Saved data entries
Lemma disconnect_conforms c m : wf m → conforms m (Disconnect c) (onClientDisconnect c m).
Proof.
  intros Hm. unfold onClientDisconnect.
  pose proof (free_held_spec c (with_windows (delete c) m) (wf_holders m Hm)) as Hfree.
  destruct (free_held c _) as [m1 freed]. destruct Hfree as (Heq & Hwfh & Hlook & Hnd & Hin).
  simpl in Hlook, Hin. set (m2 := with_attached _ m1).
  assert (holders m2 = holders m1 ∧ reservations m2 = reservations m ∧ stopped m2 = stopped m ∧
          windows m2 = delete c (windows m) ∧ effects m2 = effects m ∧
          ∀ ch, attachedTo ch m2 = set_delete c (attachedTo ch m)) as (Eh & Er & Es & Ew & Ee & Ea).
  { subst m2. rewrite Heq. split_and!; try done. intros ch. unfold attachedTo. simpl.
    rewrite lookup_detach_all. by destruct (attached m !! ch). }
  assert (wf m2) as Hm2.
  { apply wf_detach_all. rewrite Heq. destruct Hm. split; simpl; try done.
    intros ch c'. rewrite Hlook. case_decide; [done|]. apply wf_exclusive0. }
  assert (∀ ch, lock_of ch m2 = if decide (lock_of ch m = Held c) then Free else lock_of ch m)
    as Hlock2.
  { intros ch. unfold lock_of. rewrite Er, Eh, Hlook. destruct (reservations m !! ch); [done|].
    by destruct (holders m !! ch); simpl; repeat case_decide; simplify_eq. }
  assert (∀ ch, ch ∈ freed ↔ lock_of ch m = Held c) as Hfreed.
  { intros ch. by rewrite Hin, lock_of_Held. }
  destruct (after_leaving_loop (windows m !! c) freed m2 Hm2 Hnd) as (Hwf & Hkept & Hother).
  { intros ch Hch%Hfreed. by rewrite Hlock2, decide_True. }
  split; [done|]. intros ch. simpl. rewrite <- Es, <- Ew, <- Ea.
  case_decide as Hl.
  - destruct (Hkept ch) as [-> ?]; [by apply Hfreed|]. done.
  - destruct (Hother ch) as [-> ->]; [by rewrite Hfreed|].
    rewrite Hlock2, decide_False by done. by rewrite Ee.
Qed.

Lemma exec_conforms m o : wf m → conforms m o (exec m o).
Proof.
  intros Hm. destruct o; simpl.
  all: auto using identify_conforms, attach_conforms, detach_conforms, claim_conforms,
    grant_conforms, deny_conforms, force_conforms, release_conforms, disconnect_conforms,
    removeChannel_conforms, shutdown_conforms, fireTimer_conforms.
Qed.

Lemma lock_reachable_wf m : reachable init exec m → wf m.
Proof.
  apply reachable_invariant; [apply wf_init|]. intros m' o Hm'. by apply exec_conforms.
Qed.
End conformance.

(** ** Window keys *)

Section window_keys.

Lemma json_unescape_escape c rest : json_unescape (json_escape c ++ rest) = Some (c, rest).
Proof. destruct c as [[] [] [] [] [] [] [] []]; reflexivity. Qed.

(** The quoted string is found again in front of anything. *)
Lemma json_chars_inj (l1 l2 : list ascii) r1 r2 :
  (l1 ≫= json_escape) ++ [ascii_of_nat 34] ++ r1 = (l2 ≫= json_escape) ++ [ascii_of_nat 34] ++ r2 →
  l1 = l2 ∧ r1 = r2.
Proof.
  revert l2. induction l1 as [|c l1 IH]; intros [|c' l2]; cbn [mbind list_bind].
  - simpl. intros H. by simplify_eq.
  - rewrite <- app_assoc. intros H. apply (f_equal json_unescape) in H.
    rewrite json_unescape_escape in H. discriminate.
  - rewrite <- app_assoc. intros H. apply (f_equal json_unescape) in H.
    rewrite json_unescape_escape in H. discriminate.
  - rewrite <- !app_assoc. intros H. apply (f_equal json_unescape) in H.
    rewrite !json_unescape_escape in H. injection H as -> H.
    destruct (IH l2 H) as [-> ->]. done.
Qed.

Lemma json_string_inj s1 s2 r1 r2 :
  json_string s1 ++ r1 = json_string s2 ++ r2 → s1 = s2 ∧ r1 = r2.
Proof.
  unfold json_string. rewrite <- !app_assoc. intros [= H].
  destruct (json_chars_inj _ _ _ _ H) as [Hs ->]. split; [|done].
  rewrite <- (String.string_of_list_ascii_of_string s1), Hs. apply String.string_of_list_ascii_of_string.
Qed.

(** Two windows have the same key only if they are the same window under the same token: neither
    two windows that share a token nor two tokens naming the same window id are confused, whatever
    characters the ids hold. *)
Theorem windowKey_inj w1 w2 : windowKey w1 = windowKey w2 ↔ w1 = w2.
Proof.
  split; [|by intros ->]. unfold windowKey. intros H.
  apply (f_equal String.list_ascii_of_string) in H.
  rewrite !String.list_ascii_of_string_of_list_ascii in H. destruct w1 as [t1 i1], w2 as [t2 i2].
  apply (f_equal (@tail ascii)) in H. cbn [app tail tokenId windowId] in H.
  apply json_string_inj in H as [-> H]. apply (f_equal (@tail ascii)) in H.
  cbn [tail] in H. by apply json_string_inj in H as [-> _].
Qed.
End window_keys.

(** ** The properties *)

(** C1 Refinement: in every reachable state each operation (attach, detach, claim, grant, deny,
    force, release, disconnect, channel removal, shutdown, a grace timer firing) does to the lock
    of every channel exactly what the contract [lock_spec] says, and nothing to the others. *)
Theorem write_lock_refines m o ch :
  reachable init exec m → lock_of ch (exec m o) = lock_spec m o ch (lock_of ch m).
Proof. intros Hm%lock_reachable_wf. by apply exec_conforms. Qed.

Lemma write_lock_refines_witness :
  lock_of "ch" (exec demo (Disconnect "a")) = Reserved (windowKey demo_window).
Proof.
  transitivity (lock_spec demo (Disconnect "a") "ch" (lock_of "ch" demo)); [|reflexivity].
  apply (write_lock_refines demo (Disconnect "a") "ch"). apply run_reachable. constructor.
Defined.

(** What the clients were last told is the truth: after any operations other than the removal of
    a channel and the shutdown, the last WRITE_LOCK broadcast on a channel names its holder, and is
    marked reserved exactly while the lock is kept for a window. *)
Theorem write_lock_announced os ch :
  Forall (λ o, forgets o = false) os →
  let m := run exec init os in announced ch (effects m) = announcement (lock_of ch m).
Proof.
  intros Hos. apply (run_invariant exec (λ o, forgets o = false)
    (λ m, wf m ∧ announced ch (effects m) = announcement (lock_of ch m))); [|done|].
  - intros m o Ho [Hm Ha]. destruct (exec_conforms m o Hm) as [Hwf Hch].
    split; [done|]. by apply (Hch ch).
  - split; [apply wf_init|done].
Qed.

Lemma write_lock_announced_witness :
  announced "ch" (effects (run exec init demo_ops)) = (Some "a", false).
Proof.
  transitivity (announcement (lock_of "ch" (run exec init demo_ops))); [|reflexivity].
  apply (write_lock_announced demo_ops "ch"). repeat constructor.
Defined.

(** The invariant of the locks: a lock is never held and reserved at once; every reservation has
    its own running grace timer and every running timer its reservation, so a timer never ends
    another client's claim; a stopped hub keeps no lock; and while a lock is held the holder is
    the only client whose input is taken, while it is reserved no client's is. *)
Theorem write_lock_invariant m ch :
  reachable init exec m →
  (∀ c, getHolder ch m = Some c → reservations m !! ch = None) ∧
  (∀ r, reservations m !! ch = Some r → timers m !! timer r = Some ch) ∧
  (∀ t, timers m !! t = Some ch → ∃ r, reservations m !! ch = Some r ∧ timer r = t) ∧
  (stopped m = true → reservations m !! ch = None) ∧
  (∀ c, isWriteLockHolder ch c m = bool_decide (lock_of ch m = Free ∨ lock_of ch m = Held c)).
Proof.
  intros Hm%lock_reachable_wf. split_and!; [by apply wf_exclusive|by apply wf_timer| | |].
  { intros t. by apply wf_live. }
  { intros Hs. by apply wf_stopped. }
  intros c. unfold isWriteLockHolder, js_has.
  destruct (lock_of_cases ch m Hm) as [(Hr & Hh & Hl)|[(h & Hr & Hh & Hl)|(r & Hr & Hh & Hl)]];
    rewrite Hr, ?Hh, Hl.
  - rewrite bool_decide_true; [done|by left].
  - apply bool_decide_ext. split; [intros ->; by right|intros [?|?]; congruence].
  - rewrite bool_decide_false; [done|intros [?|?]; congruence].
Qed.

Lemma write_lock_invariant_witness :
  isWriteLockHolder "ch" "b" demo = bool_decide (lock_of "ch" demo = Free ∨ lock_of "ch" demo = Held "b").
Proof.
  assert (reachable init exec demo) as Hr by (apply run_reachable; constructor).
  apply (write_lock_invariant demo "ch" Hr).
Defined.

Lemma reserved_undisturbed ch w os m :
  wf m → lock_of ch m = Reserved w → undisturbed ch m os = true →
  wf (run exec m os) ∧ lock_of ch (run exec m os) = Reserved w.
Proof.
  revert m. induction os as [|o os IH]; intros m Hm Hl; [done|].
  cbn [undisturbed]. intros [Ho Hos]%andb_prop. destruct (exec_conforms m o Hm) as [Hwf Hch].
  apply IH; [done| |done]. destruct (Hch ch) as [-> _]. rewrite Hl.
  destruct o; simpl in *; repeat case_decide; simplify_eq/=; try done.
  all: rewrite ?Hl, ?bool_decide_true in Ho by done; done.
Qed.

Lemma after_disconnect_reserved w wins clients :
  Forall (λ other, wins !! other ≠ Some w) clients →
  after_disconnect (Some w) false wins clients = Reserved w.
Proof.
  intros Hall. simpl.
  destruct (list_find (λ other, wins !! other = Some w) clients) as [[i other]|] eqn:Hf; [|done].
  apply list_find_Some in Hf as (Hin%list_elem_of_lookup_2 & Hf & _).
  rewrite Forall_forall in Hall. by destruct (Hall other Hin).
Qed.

--

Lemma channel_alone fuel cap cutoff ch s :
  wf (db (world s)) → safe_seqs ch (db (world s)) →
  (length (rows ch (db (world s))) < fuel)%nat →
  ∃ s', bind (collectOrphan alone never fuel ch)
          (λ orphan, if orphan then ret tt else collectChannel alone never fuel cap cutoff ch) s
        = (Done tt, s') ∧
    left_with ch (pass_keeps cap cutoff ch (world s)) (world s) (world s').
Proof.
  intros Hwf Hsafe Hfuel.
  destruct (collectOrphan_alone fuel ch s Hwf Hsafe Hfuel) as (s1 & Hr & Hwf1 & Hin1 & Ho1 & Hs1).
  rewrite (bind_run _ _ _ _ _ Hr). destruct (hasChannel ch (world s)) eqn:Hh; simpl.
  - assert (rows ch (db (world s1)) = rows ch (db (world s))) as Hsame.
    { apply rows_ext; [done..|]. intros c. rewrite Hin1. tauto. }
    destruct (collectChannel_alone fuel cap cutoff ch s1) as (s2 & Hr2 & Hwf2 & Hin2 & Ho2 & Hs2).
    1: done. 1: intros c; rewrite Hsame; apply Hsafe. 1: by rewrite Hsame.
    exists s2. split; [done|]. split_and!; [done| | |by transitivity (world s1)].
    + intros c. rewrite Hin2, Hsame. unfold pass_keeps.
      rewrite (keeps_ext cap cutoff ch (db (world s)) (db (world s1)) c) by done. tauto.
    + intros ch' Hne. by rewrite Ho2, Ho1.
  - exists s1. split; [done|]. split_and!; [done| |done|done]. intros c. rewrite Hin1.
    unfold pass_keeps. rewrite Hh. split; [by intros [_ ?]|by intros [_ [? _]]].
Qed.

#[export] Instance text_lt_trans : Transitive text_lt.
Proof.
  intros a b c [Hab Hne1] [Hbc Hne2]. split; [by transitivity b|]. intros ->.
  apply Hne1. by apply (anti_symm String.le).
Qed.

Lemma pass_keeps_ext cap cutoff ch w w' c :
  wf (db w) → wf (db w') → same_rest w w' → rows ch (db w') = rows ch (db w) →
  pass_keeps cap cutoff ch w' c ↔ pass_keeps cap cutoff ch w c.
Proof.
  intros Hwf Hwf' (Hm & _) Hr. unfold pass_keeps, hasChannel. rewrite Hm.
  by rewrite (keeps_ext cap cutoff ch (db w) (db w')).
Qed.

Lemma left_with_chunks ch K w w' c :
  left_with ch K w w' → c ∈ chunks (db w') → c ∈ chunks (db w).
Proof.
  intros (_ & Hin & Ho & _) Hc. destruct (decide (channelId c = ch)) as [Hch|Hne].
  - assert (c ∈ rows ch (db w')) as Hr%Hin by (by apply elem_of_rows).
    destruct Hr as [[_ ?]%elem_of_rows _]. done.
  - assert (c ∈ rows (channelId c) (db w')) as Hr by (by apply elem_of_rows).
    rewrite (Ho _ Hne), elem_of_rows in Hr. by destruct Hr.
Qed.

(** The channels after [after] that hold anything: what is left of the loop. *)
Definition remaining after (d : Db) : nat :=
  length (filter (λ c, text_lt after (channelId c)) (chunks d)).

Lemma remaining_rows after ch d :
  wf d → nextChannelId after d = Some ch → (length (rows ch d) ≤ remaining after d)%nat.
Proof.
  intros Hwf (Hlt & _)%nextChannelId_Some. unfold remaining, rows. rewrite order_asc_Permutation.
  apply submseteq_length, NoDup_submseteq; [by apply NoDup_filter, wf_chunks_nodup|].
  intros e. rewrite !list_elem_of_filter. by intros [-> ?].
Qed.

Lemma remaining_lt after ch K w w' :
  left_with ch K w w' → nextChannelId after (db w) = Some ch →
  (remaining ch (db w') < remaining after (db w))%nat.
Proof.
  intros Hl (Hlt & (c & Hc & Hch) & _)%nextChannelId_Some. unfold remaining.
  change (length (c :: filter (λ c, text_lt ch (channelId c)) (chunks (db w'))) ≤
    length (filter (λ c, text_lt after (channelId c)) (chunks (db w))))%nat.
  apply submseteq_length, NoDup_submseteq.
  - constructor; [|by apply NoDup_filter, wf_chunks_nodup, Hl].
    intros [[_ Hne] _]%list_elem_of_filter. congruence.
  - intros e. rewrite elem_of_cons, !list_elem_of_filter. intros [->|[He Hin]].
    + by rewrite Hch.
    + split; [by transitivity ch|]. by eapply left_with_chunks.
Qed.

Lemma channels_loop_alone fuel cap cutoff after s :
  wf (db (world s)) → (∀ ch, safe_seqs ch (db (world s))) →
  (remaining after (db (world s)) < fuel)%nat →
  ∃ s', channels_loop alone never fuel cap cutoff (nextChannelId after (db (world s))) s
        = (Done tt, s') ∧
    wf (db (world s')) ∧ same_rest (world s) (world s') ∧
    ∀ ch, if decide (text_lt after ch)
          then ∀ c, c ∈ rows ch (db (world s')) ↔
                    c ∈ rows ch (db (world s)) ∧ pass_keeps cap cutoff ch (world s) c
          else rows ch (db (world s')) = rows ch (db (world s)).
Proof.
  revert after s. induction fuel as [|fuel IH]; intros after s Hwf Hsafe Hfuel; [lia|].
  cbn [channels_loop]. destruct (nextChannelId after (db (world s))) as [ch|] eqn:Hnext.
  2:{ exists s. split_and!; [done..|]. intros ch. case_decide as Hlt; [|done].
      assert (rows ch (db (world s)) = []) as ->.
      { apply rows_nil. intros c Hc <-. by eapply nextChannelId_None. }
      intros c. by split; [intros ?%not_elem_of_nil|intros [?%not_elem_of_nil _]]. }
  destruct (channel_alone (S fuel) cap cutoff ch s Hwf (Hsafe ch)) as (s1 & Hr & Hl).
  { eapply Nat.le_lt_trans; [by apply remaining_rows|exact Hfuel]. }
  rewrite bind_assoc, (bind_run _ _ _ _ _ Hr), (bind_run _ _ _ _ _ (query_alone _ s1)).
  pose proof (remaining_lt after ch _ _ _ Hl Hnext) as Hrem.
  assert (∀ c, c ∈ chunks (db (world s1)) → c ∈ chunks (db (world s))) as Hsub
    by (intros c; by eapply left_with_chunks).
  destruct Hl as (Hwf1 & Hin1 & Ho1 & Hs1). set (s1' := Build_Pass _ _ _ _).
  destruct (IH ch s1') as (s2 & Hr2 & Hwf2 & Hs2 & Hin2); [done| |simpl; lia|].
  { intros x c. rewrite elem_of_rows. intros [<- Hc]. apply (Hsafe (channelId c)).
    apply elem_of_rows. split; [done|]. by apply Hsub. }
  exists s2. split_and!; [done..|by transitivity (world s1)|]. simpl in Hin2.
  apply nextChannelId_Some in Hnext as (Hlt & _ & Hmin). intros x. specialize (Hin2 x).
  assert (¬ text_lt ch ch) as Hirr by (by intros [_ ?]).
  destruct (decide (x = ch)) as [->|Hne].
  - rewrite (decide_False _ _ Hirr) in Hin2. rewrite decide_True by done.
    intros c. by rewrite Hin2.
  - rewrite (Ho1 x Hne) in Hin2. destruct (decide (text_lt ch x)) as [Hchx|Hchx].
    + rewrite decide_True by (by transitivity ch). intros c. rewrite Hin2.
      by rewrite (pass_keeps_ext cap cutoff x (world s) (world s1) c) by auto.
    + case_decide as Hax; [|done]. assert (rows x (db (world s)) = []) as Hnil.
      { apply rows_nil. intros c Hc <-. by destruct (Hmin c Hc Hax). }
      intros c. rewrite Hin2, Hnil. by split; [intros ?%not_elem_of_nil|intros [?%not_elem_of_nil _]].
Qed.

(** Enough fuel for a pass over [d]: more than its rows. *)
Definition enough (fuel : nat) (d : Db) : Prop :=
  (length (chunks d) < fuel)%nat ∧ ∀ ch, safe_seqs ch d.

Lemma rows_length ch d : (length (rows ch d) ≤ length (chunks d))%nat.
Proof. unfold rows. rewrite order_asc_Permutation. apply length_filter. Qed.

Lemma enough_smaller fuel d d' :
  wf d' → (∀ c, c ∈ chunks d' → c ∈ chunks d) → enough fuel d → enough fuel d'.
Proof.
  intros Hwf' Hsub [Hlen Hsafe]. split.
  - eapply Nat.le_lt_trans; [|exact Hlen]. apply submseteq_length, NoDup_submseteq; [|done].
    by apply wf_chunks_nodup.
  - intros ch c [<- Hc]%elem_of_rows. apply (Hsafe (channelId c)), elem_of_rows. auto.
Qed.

## DIRECTIONS FOR THIS TASK
In the records above, find every line that contains the word "simpl" and copy it.

## SOLUTION
  simpl in Hlook, Hin. set (m2 := with_attached _ m1).
  { subst m2. rewrite Heq. split_and!; try done. intros ch. unfold attachedTo. simpl.
  { apply wf_detach_all. rewrite Heq. destruct Hm. split; simpl; try done.
    by destruct (holders m !! ch); simpl; repeat case_decide; simplify_eq. }
  split; [done|]. intros ch. simpl. rewrite <- Es, <- Ew, <- Ea.
  intros Hm. destruct o; simpl.
  - simpl. intros H. by simplify_eq.
  destruct o; simpl in *; repeat case_decide; simplify_eq/=; try done.
  intros Hall. simpl.
  rewrite (bind_run _ _ _ _ _ Hr). destruct (hasChannel ch (world s)) eqn:Hh; simpl.
  destruct (IH ch s1') as (s2 & Hr2 & Hwf2 & Hs2 & Hin2); [done| |simpl; lia|].
  exists s2. split_and!; [done..|by transitivity (world s1)|]. simpl in Hin2.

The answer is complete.